(** * F1 Strategist: the hybrid retrieval pipeline (server/rag.ts, server/storage.ts)

    A shallow embedding of the retrieval core of the F1 Strategist
    assistant: the sentence chunker, the BM25 keyword scorer, the cosine
    vector scorer, the query expander, score fusion with the metadata
    boost, and the in-memory storage the pipeline reads.

    Modelling conventions.
    - JavaScript strings are modelled as [string], a sequence of ASCII code
      units; [toLowerCase], the whitespace class of [\s] and [trim] are
      the ASCII restrictions of the JavaScript ones.
    - JavaScript numbers that carry scores are modelled as exact rationals
      [Q] (every finite double is a rational); rounding, NaN and the
      infinities are not modelled, except where the source can divide
      zero by zero, which is written out.  Lengths, indices and positions
      are integers ([nat] and [Z]).
    - The built-ins whose results are not rational functions of their
      arguments ([Math.log], [Math.sqrt]) and the ones that interpret a
      string as a program ([new RegExp(term)], [JSON.parse]) are fields of
      the class [Host]; the theorems hold for every host.
    - A JavaScript [Map] is an insertion-ordered association list
      ([JSMap]); [Array.prototype.sort] is the stable sort ECMAScript
      requires.
    - Calls to the remote providers are nodes of the program tree [Prog];
      a property of "whatever the providers answer" is [returns_all]. *)

From Stdlib Require Import String Ascii List Bool Arith ZArith QArith Qminmax Lia Lqa.
From Stdlib Require Import Sorting.Sorted Permutation.
From ExtLib Require Import Structures.Monad.
Import ListNotations.
Import MonadNotation.

Local Open Scope string_scope.
Local Open Scope list_scope.
Local Open Scope monad_scope.

Set Warnings "-register-all".

(* ================================================================= *)
(** ** JavaScript strings *)

Module JSString.

(** The ASCII members of the [\s] class (and of what [trim] removes):
    TAB, LF, VT, FF, CR and SPACE. *)
Definition isWhitespace (c : ascii) : bool :=
  let n := nat_of_ascii c in
  ((9 <=? n)%nat && (n <=? 13)%nat) || (n =? 32)%nat.

Definition lowerChar (c : ascii) : ascii :=
  let n := nat_of_ascii c in
  if ((65 <=? n)%nat && (n <=? 90)%nat)%bool then ascii_of_nat (n + 32) else c.

(** [s.toLowerCase()] *)
Fixpoint toLowerCase (s : string) : string :=
  match s with
  | EmptyString => EmptyString
  | String c s' => String (lowerChar c) (toLowerCase s')
  end.

(** [s.includes(t)] *)
Fixpoint includes (s t : string) : bool :=
  prefix t s ||
  match s with
  | EmptyString => false
  | String _ s' => includes s' t
  end.

(** [s.slice(n)] for [0 <= n] *)
Fixpoint sliceFrom (n : nat) (s : string) : string :=
  match n, s with
  | O, _ => s
  | S n', String _ s' => sliceFrom n' s'
  | S _, EmptyString => EmptyString
  end.

(** [s.slice(0, n)] for [0 <= n] *)
Fixpoint sliceTo (n : nat) (s : string) : string :=
  match n, s with
  | O, _ => EmptyString
  | S n', String c s' => String c (sliceTo n' s')
  | S _, EmptyString => EmptyString
  end.

Fixpoint trimStart (s : string) : string :=
  match s with
  | EmptyString => EmptyString
  | String c s' => if isWhitespace c then trimStart s' else s
  end.

Definition reverse (s : string) : string :=
  string_of_list_ascii (rev (list_ascii_of_string s)).
Lemma parseLogLine_inv tz line e :
  parseLogLine tz line = Some e -> line_shape tz line e.
Proof.
  unfold parseLogLine, line_shape. intros H.
  destruct (trim line) as [|c0 l0] eqn:Hline; [discriminate|].
  destruct (regex_exec NGINX_LOG_REGEX (c0 :: l0)) as [m|] eqn:Hm; [|discriminate].
  apply NGINX_LOG_REGEX_inv in Hm
    as (a & user1 & user2 & ts & me & u & proto & status & size & ref & ua
        & fwd & tail & Hshape & Hip & Hu1 & Hu2 & Hts & Hme & Hurl & Hpr & Hst
        & Hsz & Href & Hua & Hfwd & Hcaps).
  rewrite Hcaps in H.
  assert (Hcap : forall i, (1 <= i <= 9)%nat ->
            capture (match fwd with Some f => [(10%nat, f)] | None => [] end
                     ++ [ (9%nat, ua); (8%nat, ref); (7%nat, size); (6%nat, status);
                          (5%nat, proto); (4%nat, u); (3%nat, me); (2%nat, ts);
                          (1%nat, a) ]) i
            = capture [ (9%nat, ua); (8%nat, ref); (7%nat, size); (6%nat, status);
                        (5%nat, proto); (4%nat, u); (3%nat, me); (2%nat, ts);
                        (1%nat, a) ] i).
  { intros i Hi. destruct fwd; [|reflexivity]. cbn [app capture].
    destruct (Nat.eqb i 10) eqn:E; [apply Nat.eqb_eq in E; lia | reflexivity]. }
  rewrite !Hcap in H by lia. cbn [capture Nat.eqb] in H.
  destruct (parseNginxTimestamp tz ts) as [t|] eqn:Ht; [|discriminate].
  destruct Hst as [Hst0 Hst].
  rewrite (parseInt10_all_digits status Hst0 Hst), (size_value size Hsz) in H.
  injection H as <-. cbn [ip method url protocol userAgent timestamp
                          statusCode responseSize referrer forwardedFor].
  exists user1, user2, ts, status, size, ref, fwd, tail.
  destruct Hip, Hu1, Hu2, Hme, Hpr.
  repeat match goal with |- _ /\ _ => split end;
    try assumption; try exact eq_refl;
    match goal with
    | |- 0 <= digits_value _ => now apply digits_value_nonneg
    | |- exact_number _ -> _ => intros _; reflexivity
    | |- _ \/ _ =>
        destruct Hsz as [-> | [Hne Hd]];
        [ left; split; reflexivity
        | right; rewrite digits_not_dash by assumption;
          split; [exact Hne|]; split; [exact Hd|];
          split; [now apply digits_value_nonneg | intros _; reflexivity] ]
    | |- _ => idtac
    end.
  destruct fwd as [f|]; cbn [app capture Nat.eqb]; [|reflexivity].
  split; [exact Hfwd | now destruct f].
Qed.

(** X2. Every line that [parseLogLine] accepts is, once the white space
    around it is removed, an access-log line: the address, two more
    fields, the bracketed time stamp, the quoted request, the status,
    the size, the quoted referrer and the quoted user agent, each
    separated by one space, followed by anything.  The entry holds the
    text fields as they stand in the line and the time stamp as
    [parseNginxTimestamp] reads it; its status and its size are not
    negative, and they are the integers that the digits of the line
    denote whenever these are at most 2^53, the range in which
    [parseInt] does not round. *)
Theorem X2_parseLogLine_shape tz line e :
  parseLogLine tz line = Some e -> line_shape tz line e.
Proof. apply parseLogLine_inv. Qed.

Lemma X2_witness :
  parseLogLine tzUTC sample_line = Some sample_entry /\
  line_shape tzUTC sample_line sample_entry.
Proof.
  assert (H : parseLogLine tzUTC sample_line = Some sample_entry)
    by (vm_compute; reflexivity).
  split; [exact H|].
  exact (X2_parseLogLine_shape tzUTC sample_line sample_entry H).
Defined.

(** X3. An entry that [parseLogLine] returns has an address, a method
    and a protocol that are not empty and hold no white space, a URL, a
    referrer and a user agent without double quote, a status and a size
    that are not negative, never the referrer [-], and never an empty
    forwarded-for field. *)
Theorem X3_parseLogLine_guarantees tz line e :
  parseLogLine tz line = Some e -> entry_guarantees e.
Proof.
  intros H. apply parseLogLine_inv in H
    as (user1 & user2 & ts & status & size & ref & fwd & tail & _ & Hip & _ & _
        & _ & Hme & Hurl & Hpr & (_ & _ & Hsv & _) & Hsz & (Href & Hrv)
        & Hua & Hfwd).
  unfold entry_guarantees.
  repeat match goal with |- _ /\ _ => split end; try tauto.
  - destruct Hsz as [[_ E] | (_ & _ & Hnn & _)]; [rewrite E; lia | exact Hnn].
  - rewrite Hrv. destruct (str_eqb ref (js "-")) eqn:E; [discriminate|].
    now apply str_eqb_neq.
  - rewrite Hrv. destruct (str_eqb ref (js "-")); [constructor | exact Href].
  - intros f Hf. destruct fwd as [g|]; [|congruence].
    destruct Hfwd as ((w & rest & _ & _ & _ & Hq) & Hff).
    rewrite Hff in Hf. destruct g; [discriminate|]. injection Hf as <-.
    split; [discriminate | exact Hq].
Qed.

Lemma X3_witness :
  parseLogLine tzUTC sample_line = Some sample_entry /\
  entry_guarantees sample_entry.
Proof.
  assert (H : parseLogLine tzUTC sample_line = Some sample_entry)
    by (vm_compute; reflexivity).
  split; [exact H|].
  exact (X3_parseLogLine_guarantees tzUTC sample_line sample_entry H).
Defined.

(* ================================================================== *)
(** * Lines, files and the bot classifier *)
(* ================================================================== *)

(** X4. White space before or after a line, such as the carriage return
    that a CRLF file leaves at the end of each line, does not change what
    [parseLogLine] returns. *)
Theorem X4_parseLogLine_whitespace tz w1 line w2 :
  blank w1 -> blank w2 ->
  parseLogLine tz (w1 ++ line ++ w2) = parseLogLine tz line.
Proof.
  intros H1 H2. unfold parseLogLine. now rewrite trim_blank_around.
Qed.

Lemma X4_witness :
  parseLogLine tzUTC (js "  " ++ sample_line ++ [13%N])
  = parseLogLine tzUTC sample_line.
Proof.
  apply (X4_parseLogLine_whitespace tzUTC (js "  ") sample_line [13%N]);
    repeat constructor.
Defined.

Lemma split_lines_nonempty s : split_lines s <> [].
Proof.
  destruct s as [|c s]; cbn [split_lines]; [discriminate|].
  destruct (c =? 10)%N; [discriminate|].
  destruct (split_lines s); discriminate.
Qed.

Lemma split_lines_app a b :
  split_lines (a ++ 10%N :: b) = split_lines a ++ split_lines b.
Proof.
  induction a as [|c a IH]; cbn [app split_lines].
  - reflexivity.
  - destruct (c =? 10)%N.
    + now rewrite IH.
    + rewrite IH. destruct (split_lines a) as [|l ls] eqn:E.
      * now destruct (split_lines_nonempty a).
      * reflexivity.
Qed.

Lemma parse_lines_app tz l1 l2 :
  parse_lines tz (l1 ++ l2) = parse_lines tz l1 ++ parse_lines tz l2.
Proof.
  induction l1 as [|l l1 IH]; cbn [app parse_lines]; [reflexivity|].
  destruct (trim l); [exact IH|].
  destruct (parseLogLine tz l); [now rewrite IH | exact IH].
Qed.

(** X5. The entries of two pieces of log joined by a line feed are the
    entries of the first piece followed by those of the second: a file
    is read line by line, in order. *)
Theorem X5_parseLogFile_app tz a b :
  parseLogFile tz (a ++ 10%N :: b) = parseLogFile tz a ++ parseLogFile tz b.
Proof. unfold parseLogFile. now rewrite split_lines_app, parse_lines_app. Qed.

Lemma parse_lines_In tz lines e :
  In e (parse_lines tz lines) <->
  exists line, In line lines /\ parseLogLine tz line = Some e.
Proof.
  induction lines as [|l lines IH]; cbn [parse_lines In].
  - split; [contradiction | intros (? & [] & _)].
  - assert (Hblank : trim l = [] -> parseLogLine tz l = None).
    { intros E. unfold parseLogLine. now rewrite E. }
    destruct (trim l) as [|c t] eqn:E.
    + rewrite IH. split.
      * intros (x & Hx & Hp). exists x. auto.
      * intros (x & [<- | Hx] & Hp); [rewrite Hblank in Hp by reflexivity; discriminate|].
        now exists x.
    + destruct (parseLogLine tz l) as [e0|] eqn:Hp; cbn [In]; rewrite ?IH; split.
      * intros [<- | (x & Hx & Hq)]; [exists l; auto | exists x; auto].
      * intros (x & [<- | Hx] & Hq); [left; congruence | right; now exists x].
      * intros (x & Hx & Hq). exists x. auto.
      * intros (x & [<- | Hx] & Hq); [congruence | now exists x].
Qed.

(** X6. The entries that [parseLogFile] returns are exactly the results
    of [parseLogLine] on the lines of the content that it accepts: a
    line that does not parse is skipped, and costs no other line its
    entry. *)
Theorem X6_parseLogFile_entries tz content e :
  In e (parseLogFile tz content) <->
  exists line, In line (split_lines content) /\ parseLogLine tz line = Some e.
Proof. apply parse_lines_In. Qed.

Lemma parse_lines_length tz lines :
  (List.length (parse_lines tz lines) <= List.length lines)%nat.
Proof.
  induction lines as [|l lines IH]; cbn [parse_lines List.length]; [lia|].
  destruct (trim l); [lia|]. destruct (parseLogLine tz l); cbn [List.length]; lia.
Qed.

(** ** The bot classifier looks for substrings *)

Lemma contains_unfold ps s :
  contains ps s
  = match match_prefix ps s with
    | Some _ => true
    | None => match s with [] => false | _ :: tl => contains ps tl end
    end.
Proof. destruct s; reflexivity. Qed.

Lemma match_prefix_app ps : forall s r post,
  match_prefix ps s = Some r -> match_prefix ps (s ++ post) = Some (r ++ post).
Proof.
  induction ps as [|p ps IH]; intros s r post H; cbn [match_prefix] in *.
  - injection H as <-. reflexivity.
  - destruct s as [|c s]; [discriminate|]. cbn [app match_prefix].
    destruct (p c); [now apply IH | discriminate].
Qed.

Lemma match_prefix_nil ps s : match_prefix ps [] = Some s -> ps = [].
Proof. destruct ps; [reflexivity | discriminate]. Qed.

Lemma contains_app_r ps s post : contains ps s = true -> contains ps (s ++ post) = true.
Proof.
  induction s as [|c s IH]; intros H; rewrite contains_unfold in H.
  - destruct (match_prefix ps []) eqn:E; [|discriminate].
    apply match_prefix_nil in E as ->. rewrite contains_unfold.
    now destruct ([] ++ post).
  - rewrite contains_unfold. destruct (match_prefix ps (c :: s)) eqn:E.
    + now rewrite (match_prefix_app _ _ _ post E).
    + cbn [app]. destruct (match_prefix ps (c :: s ++ post)); [reflexivity|].
      now apply IH.
Qed.

Lemma contains_app_l ps pre s : contains ps s = true -> contains ps (pre ++ s) = true.
Proof.
  intros H. induction pre as [|c pre IH]; [exact H|].
  cbn [app]. rewrite contains_unfold.
  destruct (match_prefix ps (c :: pre ++ s)); [reflexivity | exact IH].
Qed.

(** X7. Text added before or after a user agent that [isBot] classifies
    as a bot leaves it a bot: the patterns are looked for anywhere in
    the string. *)
Theorem X7_isBot_monotone pre ua post :
  isBot ua = true -> isBot (pre ++ ua ++ post) = true.
Proof.
  rewrite !isBot_spec, !existsb_exists. intros (w & Hw & H).
  exists w. split; [exact Hw|]. unfold contains_ci in *.
  now apply contains_app_l, contains_app_r.
Qed.

Lemma X7_witness :
  isBot (js "curl/8.4.0") = true /\
  isBot (js "Mozilla/5.0 (compatible; " ++ js "curl/8.4.0" ++ js ")") = true.
Proof.
  split; [reflexivity|].
  apply (X7_isBot_monotone (js "Mozilla/5.0 (compatible; ") (js "curl/8.4.0")
           (js ")")).
  reflexivity.
Defined.

(** X8. [parseNginxTimestamp] returns a date exactly for the tokens of
    the shape [DD/Mon/YYYY:HH:MM:SS +HHMM] (or [-HHMM]) whose month is one
    of the twelve English abbreviations; no field is checked for its
    range.  The date is the instant of the calendar fields, with a year
    below 100 read as 19YY, minus the stated offset and minus the host's
    own offset at that local time. *)
Theorem X8_parseNginxTimestamp_spec tz s t :
  parseNginxTimestamp tz s = Some t <->
  exists d1 d2 mon mo y1 y2 y3 y4 h1 h2 mi1 mi2 s1 s2 sg o1 o2 o3 o4,
    s = timestamp_token [d1; d2] mon [y1; y2; y3; y4] [h1; h2]
          [mi1; mi2] [s1; s2] [sg; o1; o2; o3; o4] /\
    all_digits [d1; d2; y1; y2; y3; y4; h1; h2; mi1; mi2; s1; s2; o1; o2; o3; o4] /\
    lookup_month months mon = Some mo /\
    (sg = 43%N \/ sg = 45%N) /\
    let year := digits_value [y1; y2; y3; y4] in
    let local :=
      fields_instant (if year <=? 99 then 1900 + year else year) mo
        (digits_value [d1; d2]) (digits_value [h1; h2]) (digits_value [mi1; mi2])
        (digits_value [s1; s2]) in
    t = local - stated_offset sg (digits_value [o1; o2]) (digits_value [o3; o4])
        - tz local.
Proof.
  split.
  - intros H.
    assert (Hne : parseNginxTimestamp tz s <> None) by congruence.
    apply parseNginxTimestamp_accepts in Hne
      as (d1 & d2 & mon & y1 & y2 & y3 & y4 & h1 & h2 & mi1 & mi2 & s1 & s2
          & sg & o1 & o2 & o3 & o4 & -> & Hd & Hmon & Hsg).
    destruct (lookup_month months mon) as [mo|] eqn:Hmo; [|congruence].
    exists d1, d2, mon, mo, y1, y2, y3, y4, h1, h2, mi1, mi2, s1, s2, sg,
      o1, o2, o3, o4.
    split; [reflexivity|]. split; [exact Hd|]. split; [exact Hmo|].
    split; [exact Hsg|].
    rewrite (parseNginxTimestamp_token tz _ _ _ _ _ _ _ _ _ _ _ _ _ _ _ _ _ _ _
               Hd Hmo Hsg) in H.
    cbv zeta in *. congruence.
  - intros (d1 & d2 & mon & mo & y1 & y2 & y3 & y4 & h1 & h2 & mi1 & mi2 & s1
            & s2 & sg & o1 & o2 & o3 & o4 & -> & Hd & Hmo & Hsg & Ht).
    rewrite (parseNginxTimestamp_token tz _ _ _ _ _ _ _ _ _ _ _ _ _ _ _ _ _ _ _
               Hd Hmo Hsg).
    cbv zeta in *. now rewrite Ht.
Qed.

----

Task statement
Nothing but the lines from the start of the data through the line holding "string as a" should be restated, and each one exactly.

Answer section
(** * F1 Strategist: the hybrid retrieval pipeline (server/rag.ts, server/storage.ts)

    A shallow embedding of the retrieval core of the F1 Strategist
    assistant: the sentence chunker, the BM25 keyword scorer, the cosine
    vector scorer, the query expander, score fusion with the metadata
    boost, and the in-memory storage the pipeline reads.

    Modelling conventions.
    - JavaScript strings are modelled as [string], a sequence of ASCII code
      units; [toLowerCase], the whitespace class of [\s] and [trim] are
      the ASCII restrictions of the JavaScript ones.
    - JavaScript numbers that carry scores are modelled as exact rationals
      [Q] (every finite double is a rational); rounding, NaN and the
      infinities are not modelled, except where the source can divide
      zero by zero, which is written out.  Lengths, indices and positions
      are integers ([nat] and [Z]).
    - The built-ins whose results are not rational functions of their
      arguments ([Math.log], [Math.sqrt]) and the ones that interpret a
      string as a program ([new RegExp(term)], [JSON.parse]) are fields of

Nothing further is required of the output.